The Wild Mile will have habitats for bees, butterflies, fish and birds
A plan for an eco-park on the North Branch Canal near Goose Island aims to turn the ultra polluted branch of the river into a pleasant sanctuary for wildlife and people.
The Wild Mile park will be much different than other recreational parts of the Chicago River—it’s main focus will be to create healthy ecosystem so wildlife comes back to the city.
At the second community meeting on Thursday, designers talked about pollution issues such as untreated water going straight into the river, oxygen levels so low fish cannot survive, and the hard vertical walls preventing a natural ecosystem. Oh, and heavy rains cause sewage to leak into the water too.
That’s a lot to fix.
Urban Rivers and Chicago-based architecture firm Skidmore, Owings & Merrill (SOM) are part of the team designing the Wild Mile eco-park.
Architects, ecologists, and city planners came up with an easy-to-implement, modular plan involving floating swimming pools, sculptural rookeries, pollinator gardens, aeration waterfalls, hammocks, mounded parks, nature pathways and opportunities for art installations.
The primary goal of the park is to put wildlife first. There will be habitats designed for pollinators like bees and butterflies which in then will create the building blocks for more animals like insects, mussels, fish, turtles, bats, and birds. Some ideas for attracting this fauna include hexagonal apiaries, floating wetlands, and submerged habitats that will artfully peek out of the water. They also suggested gourd birdhouses for Purple Martins and large concrete tubes which catfish love.
One of the most important things is introducing a natural edge back into the canal, ecologists have told the design team. Most healthy rivers have four levels—upland, riparian, emergent and littoral. So with the Wild Mile design, adding floating gardens, shallow pool areas, textured or terraced plant levels to incorporate a faux slope will create a cleaner river.
A more finalized plan for the Wild Mile will be introduced in March, but the general idea is that the eastern side of the canal will be a place for people to connect with nature and the western side will be more for wildlife.
The eastern side, where designers essentially have 20 feet from land to river, will include three sections that focus on art and performance; outdoor recreation and learning; and lookout park space.
The first section, The Turning Basin, near North Avenue includes some land near Kayak Chicago that could be used as a waterfront performance area. Near the bridge, designers have suggested a small park with mounds inspired by the Montgomery Ward Park and exercise area and fishing pier. The design for the pier includes an aeration waterfall which would add more oxygen into the river making it livable.
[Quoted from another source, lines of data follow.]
Lemma stuck_main_at t : blocked K A w t (MLive c e, (s, h)) → returned t = false →
  A ∧ dispatch_hist h ∧ pw_accepts w = [] ∧ qlen tr = 0 ∧ stops h = 0%nat ∧ ∃ k, observe t = VisF Accept k.
Proof.
  intros Hb Hnr. destruct stuck_idle as (Hidle & Hfull & Hempty). pose proof (qinv_ranges _ _ _ _ stuck_queue) as (Hq & _).
  pose proof (qi_N _ _ _ _ stuck_queue) as HN.
  assert (Hs : s = SIdle).
  { apply (Hidle (s, h)). apply list_elem_of_lookup. exists 0%nat. by eapply lookup_snd. }
  unfold blocked in Hb. cbn [fst snd] in Hb.
  rewrite Hnr in Hb. destruct Hb as [[=]|[(_ & Hex & Hec & Hst)|[(_ & Hacc & Hd & Hc & HA & Hk)|(sm & Hz & Hw)]]].
  - exfalso. assert (qlen tr = 0) as Hq0.
    { destruct (stuck_worker e) as [[? _]|[(? & _)|(? & _)]]; [lia|lia|lia|done]. }
    pose proof stuck_stops as Hcount. rewrite (stuck_drained Hq0), stuck_pushes, <- stops_filter, Hst in Hcount.
    pose proof (concat_lt (λ i, omap is_stop (labels_of (S i) tr)) c K e Hec) as Hlt.
    rewrite <- Hcount in Hlt. enough (c < c)%nat by lia. apply Hlt.
    + intros i. apply stuck_stop_one.
    + intros i Hi. apply stuck_stop_one. by left.
    + apply stuck_stop_one. by right.
  - destruct Hd as [rs Hrs]. assert (Hst : stops h = 0%nat) by (rewrite Hrs; apply dispatched_stops).
    split_and!; try done; [by exists rs|].
    destruct (decide (0 < q_empty w)) as [He|]; [|lia]. pose proof (stuck_all_done He). lia.
  - exfalso. cbn in Hw. rewrite Hs in Hw. destruct Hw as (_ & -> & Hst). cbn in Hz.
    assert (0 < q_empty w) as He by lia. pose proof (stuck_all_done He). lia.
Qed.

Lemma stuck_main : A ∧ dispatch_hist h ∧ pw_accepts w = [] ∧ qlen tr = 0 ∧ stops h = 0%nat.
Proof.
  destruct (Hblocked _ _ Hmain) as (t & Hb & Hnr). destruct (stuck_main_at t Hb (Hnr eq_refl)) as (? & ? & ? & ? & ? & _).
  done.
Qed.

(** All that was handed over was handled. *)
Lemma stuck_settled : omap is_handle (labels_of 0 tr) = [] →
  handled tr ≡ₚ to_s32 <$> filter real (omap is_push h).
Proof.
  intros Hh0. destruct stuck_main as (_ & _ & _ & Hq & _).
  rewrite <- stuck_pushes, <- (stuck_drained Hq). apply (handled_settled tr (S K) Hids).
  intros [|i] Hi; [unfold settled, taken; by rewrite Hpops0, Hh0|].
  destruct (stuck_worker i) as [[_ ->]|[(_ & _ & Hrun & _)|(_ & Hd & _)]]; [lia|done| |].
  - by apply run_hist_settled.
  - by eapply done_hist_settled.
Qed.
End stuck.

(** ** The theorems *)

Lemma filter_prefix {A} (Pr : A → Prop) `{!∀ x, Decision (Pr x)} (p q : list A) :
  p `prefix_of` q → filter Pr p `prefix_of` filter Pr q.
Proof. intros [r ->]. rewrite filter_app. by exists (filter Pr r). Qed.

(** What was handled is among what was handed over. *)
Lemma handled_fds tr fds : Forall is_fd fds → pops tr `prefix_of` pushes tr →
  filter real (pushes tr) `prefix_of` fds → handled tr ⊆+ (to_s32 <$> filter real (pops tr)) →
  handled tr ⊆+ fds.
Proof.
  intros Hf H1 H2 H3. assert (Hp : filter real (pops tr) `prefix_of` fds).
  { etransitivity; [by apply filter_prefix|done]. }
  destruct Hp as [r Hr]. rewrite Hr in Hf |- *. apply Forall_app in Hf as [Hf _].
  rewrite is_fd_s32 in H3 by done. etransitivity; [done|]. by apply submseteq_inserts_r.
Qed.

Lemma main_finished N K A Qm tr gs w t x : tinv N tr gs w → gs !! 0%nat = Some x →
  ok (tinv N) (tat K A) 1 t x (finished A Qm) → returned t = true →
  A ∧ LErrx ∈ labels_of 0 tr ∨
  pw_heap w = ∅ ∧ ∃ c s, x = (MDone c, (s, labels_of 0 tr)) ∧ Qm c (labels_of 0 tr).
Proof.
  intros HI Hx Hok Hr. pose proof (tinv_hist _ _ _ _ _ _ HI Hx) as Hh.
  destruct (ti_main _ _ _ _ HI) as (x' & Hx' & HM). rewrite Hx in Hx'. simplify_eq.
  unfold returned in Hr. cbn in Hok. destruct (observe t); try done.
  destruct x' as [m [s h]]. cbn in Hh. subst h. unfold finished in Hok. destruct m; try done; [by left|].
  right. destruct HM as (_ & _ & Hh). eauto.
Qed.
The second area, The North Reach, is the widest part of the river and presents some opportunity for floating wetland islands in the center, naturescapes with rope swings, and fish nurseries. This is also where the new REI store will be located and the retailer has plans for an outdoor firepit, kayak launch and lounging areas at the rivers’ edge. Some residents even suggested creating a rooftop space at the store for overnight camping.
The last section, The South Reach, might include an outdoor exhibit on the Wild Mile, a lookout tower, netted hammock-like seating, long walkways and places to meet or work since its very close to the Groupon Building at 600 W. Chicago Avenue.
Residents who attended the meeting on Thursday were excited about the initial designs and liked that the plan was inspired by innovative ideas from parks around the world.
The Wild Mile team is taking feedback on the general design ideas and will present a final framework plan in a few weeks. Organizers are optimistic about getting funding to build out the Wild Mile because the design is flexible and the community supports the park’s fundamental goals.